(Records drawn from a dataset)
::::

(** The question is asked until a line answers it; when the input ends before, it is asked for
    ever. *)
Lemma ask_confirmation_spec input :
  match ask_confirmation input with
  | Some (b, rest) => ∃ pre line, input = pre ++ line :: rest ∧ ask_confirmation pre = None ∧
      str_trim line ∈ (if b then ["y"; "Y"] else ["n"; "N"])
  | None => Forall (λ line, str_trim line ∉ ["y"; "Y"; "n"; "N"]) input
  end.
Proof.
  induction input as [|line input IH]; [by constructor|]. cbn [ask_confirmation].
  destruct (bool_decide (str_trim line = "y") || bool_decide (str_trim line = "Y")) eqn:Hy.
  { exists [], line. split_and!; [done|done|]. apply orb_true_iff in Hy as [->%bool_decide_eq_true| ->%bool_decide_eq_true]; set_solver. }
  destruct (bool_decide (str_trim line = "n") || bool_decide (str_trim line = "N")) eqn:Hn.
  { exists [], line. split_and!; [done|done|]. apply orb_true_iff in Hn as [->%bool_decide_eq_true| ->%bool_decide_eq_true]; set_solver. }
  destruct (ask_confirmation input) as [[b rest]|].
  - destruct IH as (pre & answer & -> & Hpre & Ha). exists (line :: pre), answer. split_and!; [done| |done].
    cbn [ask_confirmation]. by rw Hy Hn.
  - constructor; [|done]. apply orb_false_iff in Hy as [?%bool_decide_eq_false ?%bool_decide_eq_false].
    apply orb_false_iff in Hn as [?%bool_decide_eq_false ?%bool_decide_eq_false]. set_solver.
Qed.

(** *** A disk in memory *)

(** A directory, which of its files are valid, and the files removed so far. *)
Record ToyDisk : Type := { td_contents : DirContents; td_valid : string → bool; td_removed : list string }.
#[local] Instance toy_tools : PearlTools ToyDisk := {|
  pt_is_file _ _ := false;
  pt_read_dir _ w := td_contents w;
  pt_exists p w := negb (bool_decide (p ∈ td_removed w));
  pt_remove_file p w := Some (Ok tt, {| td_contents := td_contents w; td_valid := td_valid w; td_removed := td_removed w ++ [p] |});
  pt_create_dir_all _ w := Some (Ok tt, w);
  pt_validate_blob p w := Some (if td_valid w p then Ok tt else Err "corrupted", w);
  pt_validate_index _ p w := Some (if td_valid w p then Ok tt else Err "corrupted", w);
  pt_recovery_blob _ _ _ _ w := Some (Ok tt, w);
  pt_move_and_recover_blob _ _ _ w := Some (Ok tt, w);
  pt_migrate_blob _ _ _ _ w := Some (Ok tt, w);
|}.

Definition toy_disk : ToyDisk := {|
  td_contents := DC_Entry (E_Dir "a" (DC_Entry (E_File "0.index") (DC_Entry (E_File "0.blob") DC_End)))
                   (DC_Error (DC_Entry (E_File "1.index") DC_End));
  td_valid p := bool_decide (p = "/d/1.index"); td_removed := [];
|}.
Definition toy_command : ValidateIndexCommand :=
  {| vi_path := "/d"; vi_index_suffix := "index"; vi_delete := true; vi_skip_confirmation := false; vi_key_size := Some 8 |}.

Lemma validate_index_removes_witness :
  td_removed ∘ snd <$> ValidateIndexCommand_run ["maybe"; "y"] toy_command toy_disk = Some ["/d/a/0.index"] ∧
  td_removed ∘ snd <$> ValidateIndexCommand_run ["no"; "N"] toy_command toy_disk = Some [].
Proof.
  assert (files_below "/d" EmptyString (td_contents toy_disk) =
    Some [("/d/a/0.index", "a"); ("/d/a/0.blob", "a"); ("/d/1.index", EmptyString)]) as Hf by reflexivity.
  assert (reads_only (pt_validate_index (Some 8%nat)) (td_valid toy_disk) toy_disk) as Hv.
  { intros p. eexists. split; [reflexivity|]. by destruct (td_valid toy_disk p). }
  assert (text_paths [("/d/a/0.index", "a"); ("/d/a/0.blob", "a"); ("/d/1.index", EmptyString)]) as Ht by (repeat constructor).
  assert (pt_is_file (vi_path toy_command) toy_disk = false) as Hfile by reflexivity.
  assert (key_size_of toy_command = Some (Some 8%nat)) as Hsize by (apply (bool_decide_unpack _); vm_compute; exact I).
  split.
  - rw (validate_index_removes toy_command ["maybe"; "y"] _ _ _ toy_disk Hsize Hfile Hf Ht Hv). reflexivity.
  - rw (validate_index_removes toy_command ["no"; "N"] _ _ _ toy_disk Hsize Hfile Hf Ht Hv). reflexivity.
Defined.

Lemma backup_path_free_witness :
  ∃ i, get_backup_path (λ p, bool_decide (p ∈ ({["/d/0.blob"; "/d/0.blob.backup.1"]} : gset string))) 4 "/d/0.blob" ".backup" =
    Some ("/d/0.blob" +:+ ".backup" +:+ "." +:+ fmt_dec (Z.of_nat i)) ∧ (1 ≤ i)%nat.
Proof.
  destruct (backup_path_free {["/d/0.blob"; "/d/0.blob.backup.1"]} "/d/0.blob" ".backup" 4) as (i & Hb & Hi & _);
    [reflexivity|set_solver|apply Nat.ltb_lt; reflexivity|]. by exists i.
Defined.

::::

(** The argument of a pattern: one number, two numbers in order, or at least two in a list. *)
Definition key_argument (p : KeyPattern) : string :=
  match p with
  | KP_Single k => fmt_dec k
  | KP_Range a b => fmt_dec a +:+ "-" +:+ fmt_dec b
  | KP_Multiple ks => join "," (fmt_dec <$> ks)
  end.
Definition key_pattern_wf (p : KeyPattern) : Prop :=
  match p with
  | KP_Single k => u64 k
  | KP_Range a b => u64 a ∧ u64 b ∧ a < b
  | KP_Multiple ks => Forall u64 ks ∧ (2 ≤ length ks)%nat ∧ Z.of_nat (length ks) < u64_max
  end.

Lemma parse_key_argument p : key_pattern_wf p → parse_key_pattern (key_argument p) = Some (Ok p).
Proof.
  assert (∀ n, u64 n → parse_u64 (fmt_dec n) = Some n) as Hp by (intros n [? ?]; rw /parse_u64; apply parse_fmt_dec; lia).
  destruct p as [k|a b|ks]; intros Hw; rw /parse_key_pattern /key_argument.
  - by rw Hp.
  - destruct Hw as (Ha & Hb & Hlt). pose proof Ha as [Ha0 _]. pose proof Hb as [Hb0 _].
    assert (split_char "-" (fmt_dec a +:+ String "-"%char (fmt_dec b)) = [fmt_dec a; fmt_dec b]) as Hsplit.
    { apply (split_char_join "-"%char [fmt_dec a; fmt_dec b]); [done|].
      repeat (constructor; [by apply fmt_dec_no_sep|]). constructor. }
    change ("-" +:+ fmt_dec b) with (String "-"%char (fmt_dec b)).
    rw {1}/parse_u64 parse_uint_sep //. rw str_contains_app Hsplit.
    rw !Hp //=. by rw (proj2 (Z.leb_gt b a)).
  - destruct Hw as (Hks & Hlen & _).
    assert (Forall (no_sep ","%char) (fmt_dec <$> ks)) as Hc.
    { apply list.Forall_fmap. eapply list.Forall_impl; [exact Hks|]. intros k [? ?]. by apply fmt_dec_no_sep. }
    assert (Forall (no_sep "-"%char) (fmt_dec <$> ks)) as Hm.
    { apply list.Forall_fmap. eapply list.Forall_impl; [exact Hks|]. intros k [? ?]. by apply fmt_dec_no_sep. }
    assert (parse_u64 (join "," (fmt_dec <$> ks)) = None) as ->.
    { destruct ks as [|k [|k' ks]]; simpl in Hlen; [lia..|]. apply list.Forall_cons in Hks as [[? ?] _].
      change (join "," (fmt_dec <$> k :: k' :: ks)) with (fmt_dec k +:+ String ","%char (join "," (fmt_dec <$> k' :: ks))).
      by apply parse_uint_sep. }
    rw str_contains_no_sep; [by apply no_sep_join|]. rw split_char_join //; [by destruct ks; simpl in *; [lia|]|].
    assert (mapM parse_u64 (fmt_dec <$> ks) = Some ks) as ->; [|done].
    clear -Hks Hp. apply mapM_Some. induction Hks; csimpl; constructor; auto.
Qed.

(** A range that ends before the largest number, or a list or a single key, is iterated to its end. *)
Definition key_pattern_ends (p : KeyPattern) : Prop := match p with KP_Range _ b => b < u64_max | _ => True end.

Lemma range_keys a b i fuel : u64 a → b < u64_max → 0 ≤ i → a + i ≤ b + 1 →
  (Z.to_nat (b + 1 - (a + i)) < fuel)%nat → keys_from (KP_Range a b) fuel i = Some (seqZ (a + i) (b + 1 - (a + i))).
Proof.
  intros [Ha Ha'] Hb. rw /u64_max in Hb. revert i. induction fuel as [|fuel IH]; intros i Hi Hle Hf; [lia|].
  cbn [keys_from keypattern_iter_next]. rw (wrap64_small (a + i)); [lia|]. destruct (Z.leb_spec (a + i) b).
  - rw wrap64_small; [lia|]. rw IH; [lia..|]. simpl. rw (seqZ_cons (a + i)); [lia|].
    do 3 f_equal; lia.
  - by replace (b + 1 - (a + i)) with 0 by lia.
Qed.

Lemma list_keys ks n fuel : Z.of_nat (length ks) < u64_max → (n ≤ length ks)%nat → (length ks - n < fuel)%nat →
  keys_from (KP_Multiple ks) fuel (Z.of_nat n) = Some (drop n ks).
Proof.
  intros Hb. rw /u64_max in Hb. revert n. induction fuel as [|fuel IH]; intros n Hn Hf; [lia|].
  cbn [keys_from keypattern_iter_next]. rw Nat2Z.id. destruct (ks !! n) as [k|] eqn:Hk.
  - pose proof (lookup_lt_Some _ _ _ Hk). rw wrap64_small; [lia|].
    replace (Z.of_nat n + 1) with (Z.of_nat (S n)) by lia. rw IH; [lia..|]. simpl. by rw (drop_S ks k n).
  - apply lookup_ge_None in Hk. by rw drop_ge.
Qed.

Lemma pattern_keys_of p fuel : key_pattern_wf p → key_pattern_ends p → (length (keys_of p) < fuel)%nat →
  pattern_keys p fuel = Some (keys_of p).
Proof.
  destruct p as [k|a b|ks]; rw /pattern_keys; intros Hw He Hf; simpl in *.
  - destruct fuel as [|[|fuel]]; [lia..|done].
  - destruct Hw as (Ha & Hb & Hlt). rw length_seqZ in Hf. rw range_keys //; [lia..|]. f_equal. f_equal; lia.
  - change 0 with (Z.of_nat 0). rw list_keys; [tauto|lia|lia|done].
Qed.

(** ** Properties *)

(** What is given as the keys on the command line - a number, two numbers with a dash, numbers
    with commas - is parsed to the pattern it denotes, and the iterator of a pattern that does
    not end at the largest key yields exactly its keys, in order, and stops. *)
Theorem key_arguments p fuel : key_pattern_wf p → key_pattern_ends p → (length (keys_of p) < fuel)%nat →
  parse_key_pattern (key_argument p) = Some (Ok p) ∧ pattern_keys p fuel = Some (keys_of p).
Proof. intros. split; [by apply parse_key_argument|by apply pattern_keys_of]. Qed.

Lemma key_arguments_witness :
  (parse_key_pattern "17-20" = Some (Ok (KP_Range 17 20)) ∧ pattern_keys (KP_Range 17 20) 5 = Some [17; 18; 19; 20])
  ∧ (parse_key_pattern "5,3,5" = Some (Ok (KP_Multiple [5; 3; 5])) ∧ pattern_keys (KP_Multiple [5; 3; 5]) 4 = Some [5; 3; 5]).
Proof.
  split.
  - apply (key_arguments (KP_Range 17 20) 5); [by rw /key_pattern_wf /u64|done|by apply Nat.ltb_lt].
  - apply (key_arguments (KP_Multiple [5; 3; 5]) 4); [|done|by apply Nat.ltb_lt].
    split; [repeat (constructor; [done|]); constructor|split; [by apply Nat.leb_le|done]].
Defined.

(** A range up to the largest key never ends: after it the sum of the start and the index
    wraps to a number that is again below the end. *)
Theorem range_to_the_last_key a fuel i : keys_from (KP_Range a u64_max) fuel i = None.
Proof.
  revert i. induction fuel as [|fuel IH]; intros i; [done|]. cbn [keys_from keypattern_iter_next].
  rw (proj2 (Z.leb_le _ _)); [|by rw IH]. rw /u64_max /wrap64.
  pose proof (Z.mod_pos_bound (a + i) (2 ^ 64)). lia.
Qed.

::::

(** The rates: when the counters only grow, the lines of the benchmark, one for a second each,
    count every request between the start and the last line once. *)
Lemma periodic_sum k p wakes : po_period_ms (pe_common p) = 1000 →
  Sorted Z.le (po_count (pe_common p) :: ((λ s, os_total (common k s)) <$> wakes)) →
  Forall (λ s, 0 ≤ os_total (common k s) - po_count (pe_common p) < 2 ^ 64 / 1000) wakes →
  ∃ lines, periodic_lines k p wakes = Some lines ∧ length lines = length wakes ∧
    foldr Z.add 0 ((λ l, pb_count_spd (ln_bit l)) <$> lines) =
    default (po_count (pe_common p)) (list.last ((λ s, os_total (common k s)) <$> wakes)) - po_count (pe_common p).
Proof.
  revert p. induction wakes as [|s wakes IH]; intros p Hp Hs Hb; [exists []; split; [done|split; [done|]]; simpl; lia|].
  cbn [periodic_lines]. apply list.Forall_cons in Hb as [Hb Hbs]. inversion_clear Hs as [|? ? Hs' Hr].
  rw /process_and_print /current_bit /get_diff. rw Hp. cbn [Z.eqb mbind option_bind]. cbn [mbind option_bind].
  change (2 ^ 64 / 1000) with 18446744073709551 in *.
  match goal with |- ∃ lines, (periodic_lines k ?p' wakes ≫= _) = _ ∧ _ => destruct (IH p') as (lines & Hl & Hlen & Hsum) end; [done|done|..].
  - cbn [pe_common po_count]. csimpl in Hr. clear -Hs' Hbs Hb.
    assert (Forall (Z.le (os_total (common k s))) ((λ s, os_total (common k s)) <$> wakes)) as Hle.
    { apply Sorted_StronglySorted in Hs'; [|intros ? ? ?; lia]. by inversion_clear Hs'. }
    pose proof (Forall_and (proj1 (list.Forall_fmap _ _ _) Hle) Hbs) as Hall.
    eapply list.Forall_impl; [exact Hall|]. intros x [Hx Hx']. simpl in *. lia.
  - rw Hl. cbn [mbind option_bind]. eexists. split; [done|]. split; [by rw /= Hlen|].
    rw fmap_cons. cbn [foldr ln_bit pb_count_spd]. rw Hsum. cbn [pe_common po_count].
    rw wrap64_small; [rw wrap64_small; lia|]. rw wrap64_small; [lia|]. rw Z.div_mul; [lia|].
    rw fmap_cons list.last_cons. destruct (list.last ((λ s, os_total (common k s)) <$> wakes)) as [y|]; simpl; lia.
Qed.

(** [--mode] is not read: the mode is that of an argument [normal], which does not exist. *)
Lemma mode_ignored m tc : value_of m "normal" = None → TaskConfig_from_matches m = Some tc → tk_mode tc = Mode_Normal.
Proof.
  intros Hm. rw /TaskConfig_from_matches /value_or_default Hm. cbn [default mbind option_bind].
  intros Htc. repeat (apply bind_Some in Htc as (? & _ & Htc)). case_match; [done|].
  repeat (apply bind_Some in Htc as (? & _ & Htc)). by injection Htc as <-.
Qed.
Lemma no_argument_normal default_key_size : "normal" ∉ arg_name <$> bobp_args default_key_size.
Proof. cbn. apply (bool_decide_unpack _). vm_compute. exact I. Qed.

::::

Where a line in the records above contains the string "else", return that line.

      str_trim line ∈ (if b then ["y"; "Y"] else ["n"; "N"])
  pt_validate_blob p w := Some (if td_valid w p then Ok tt else Err "corrupted", w);
  pt_validate_index _ p w := Some (if td_valid w p then Ok tt else Err "corrupted", w);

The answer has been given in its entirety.